I moved a remarkable amount of servers and other misc crap between offices in that Civic, now that I think about it. Which was pretty retarded since there was a company van I could have used at any time.

Once the Tucson is paid off, I'd love to replace the Civic with something sportier and from the current millenium. One day... luckily none of my employers have ever asked or cared what I drive. Apparently I'd never get a job since I don't drive a BMW :jerkbag:
My mother had a Lincoln in the late '80s that had multiple programmable presets for the mirrors and the driver's seat. How is this not a standard feature on cars in 2014?

Vulture Culture
Jul 14, 2003

I was never enjoying it. I only eat it for the nutrients.

MC Fruit Stripe posted:

For those of us who work a little quicker, is there a better gift than Outlook's delay delivery? My god do I love doing 8 hours worth of work in some subset of that, while setting emails to fire off throughout the day at appropriate times to show how hard I am working.

I also want to make clear that this is a parody post and I would never do such a thing.
Delay delivery is actually awesome for dealing with people who are really lovely at responding to emails that arrive while they're not at their desk.

Vulture Culture
Jul 14, 2003

I was never enjoying it. I only eat it for the nutrients.

MC Fruit Stripe posted:

Tonight is the first production code deployment in over two years that I am not a part of. The guys who are handling it are fine - a new guy with a solid baseline of knowledge, and the guy who trained me, so it's not like they're going to struggle. Still, I feel like I'm missing a limb or something, someone hold me. :(
Our dev team just did theirs last night; didn't even ask me. Awesome feeling. :)

Vulture Culture
Jul 14, 2003

I was never enjoying it. I only eat it for the nutrients.

lampey posted:

Now more than ever a degree is less important to a career in IT. If it is important at a later date there are increasingly non traditional options like WGU to get a degree.
IT isn't a profession, it's a whole industry with roles running the gamut from QA tester through CIO. Every job in the field has a completely different set of requirements even at a general level, before you dive deeper into the requirements and candidate preferences of different verticals and different job markets. This is, at best, a stupidly incomplete generalization.

Vulture Culture
Jul 14, 2003

I was never enjoying it. I only eat it for the nutrients.

NippleFloss posted:

Having a degree only getting more important in every other field in the world, why would you think that IT is the exception? Going back to school and getting a degree when you're settled in to work life is a lot less appealing than doing it when you're young and relatively free from other responsibilities.
There are certain areas where that's true. For example, the technology industry has a much healthier startup scene (quantitatively, anyway) than a majority of other fields, and most of these companies tend to be looking for young, doe-eyed professionals who fit their countercultural ideals. Software development as a profession has tended to lean heavily towards self-taught programmers, partly because many computer science curricula haven't been updated since Fred Brooks wrote 30 years ago about building one to throw away. Entry-level helpdesk positions tend not to have degree requirements because they're aimed at people in their late teens and early twenties, which confuses some people into thinking that degrees aren't useful in a desktop support or sysadmin track.
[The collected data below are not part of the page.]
(** * Pack v4 object decoder (packv4-parse.c)

    A shallow embedding of the pack v4 parser: hash references, the two
    string dictionaries, the commit reconstructor and the tree
    reconstructor with its copy ranges.

    Conventions (LP64): [unsigned long], [uintmax_t] and [size_t] are 64-bit,
    [unsigned int] and [uint32_t] are 32-bit, [int] is 32-bit; a value of
    one of these types is a [Z] kept in range with [wrap64] / [wrap32];
    pack offsets ([off_t]) and pointer differences are plain [Z].
    A byte is a [Z] in [0, 256).  A pointer into the pack window is the
    pack offset it designates. *)

From Stdlib Require Import String Ascii ZArith List Bool Lia.
Import ListNotations.
Local Open Scope Z_scope.

(** ** Machine integers and bytes *)

(** A byte is a [Z] in [0, 256). *)
Abbreviation byte := Z (only parsing).

Definition wrap64 (z : Z) : Z := z mod 2 ^ 64.
Definition wrap32 (z : Z) : Z := z mod 2 ^ 32.

(** [(int16_t) v] for a 16-bit pattern [v]. *)
Definition to_int16 (v : Z) : Z :=
  let w := v mod 2 ^ 16 in if w <? 2 ^ 15 then w else w - 2 ^ 16.

Definition len {A} (l : list A) : Z := Z.of_nat (length l).

Fixpoint bytes_of_string (s : string) : list byte :=
  match s with
  | EmptyString => []
  | String c r => Z.of_N (N_of_ascii c) :: bytes_of_string r
  end.

(** ** Outcomes

    [die()] ends the process; a load, a store or a pointer outside its
    object is undefined behaviour in C and is kept apart as [Fault];
    [OutOfFuel] is the model's bound on loops and recursion whose C
    counterpart need not terminate. *)

Inductive fatal : Type :=
| BadIndex        (* die("bad index in %s") *)
| Overflow        (* die("overflow in %s") *)
| BadIdentDict    (* die("bad pack name dictionary in %s") *)
| BadPathDict.    (* die("bad pack path dictionary in %s") *)

Inductive outcome (A : Type) : Type :=
| Done (a : A)
| Die (why : fatal)
| Fault
| OutOfFuel.

Arguments Done {A} a.
Arguments Die {A} why.
Arguments Fault {A}.
Arguments OutOfFuel {A}.

Definition obind {A B} (x : outcome A) (k : A -> outcome B) : outcome B :=
  match x with
  | Done a => k a
  | Die w => Die w
  | Fault => Fault
  | OutOfFuel => OutOfFuel
  end.

(** A load that leaves its object faults. *)
Definition must {A} (x : option A) : outcome A :=
  match x with
  | Some a => Done a
  | None => Fault
  end.

Declare Scope outcome_scope.
Delimit Scope outcome_scope with outcome.
Notation "x <- e ;; k" := (obind e (fun x => k))
  (at level 61, e at next level, right associativity) : outcome_scope.
Notation "' pat <- e ;; k" := (obind e (fun x => match x with pat => k end))
  (at level 61, pat pattern, e at next level, right associativity) : outcome_scope.
Local Open Scope outcome_scope.

(** ** The pack handle *)

Record packv4_dict : Type := {
  data : list byte;        (* the xmallocz'ed block: inflated bytes and the final NUL *)
  nb_entries : Z;
  offsets : list Z
}.

Record packed_git : Type := {
  pack_data : list byte;             (* the pack file, seen through windows *)
  num_objects : Z;                   (* uint32_t *)
  sha1_table : list byte;            (* the object p->sha1_table points to *)
  ident_dict : option packv4_dict;
  ident_dict_end : Z;
  path_dict : option packv4_dict
}.

(** Addresses the decoder handles: NULL, a byte of the pack window, a byte
    counted from [p->sha1_table], a byte counted from a dictionary's data. *)
Inductive ptr : Type :=
| Null
| InPack (off : Z)
| InTable (off : Z)
| InIdent (off : Z)
| InPath (off : Z).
It's true that your odds in many technology jobs are better than they would be in other professions, if you're coming at them without any kind of degree at all. If someone finds themselves in this position, the questions he or she needs to ask are:

  • What is my lack of a degree going to do to the salaries I can expect to earn in the kinds of companies I expect to work for?
  • What jobs will I have a very difficult time getting without a degree?
  • What skills will I develop more slowly on account of having not gone to college?

Vulture Culture
Jul 14, 2003

I was never enjoying it. I only eat it for the nutrients.

FISHMANPET posted:

I work for a Computer Science department in a major public research university, my boss doesn't send an email without at least one major typo. Our last job posting had about 10, including looking for someone with "Linus administration" experience. He has a college degree.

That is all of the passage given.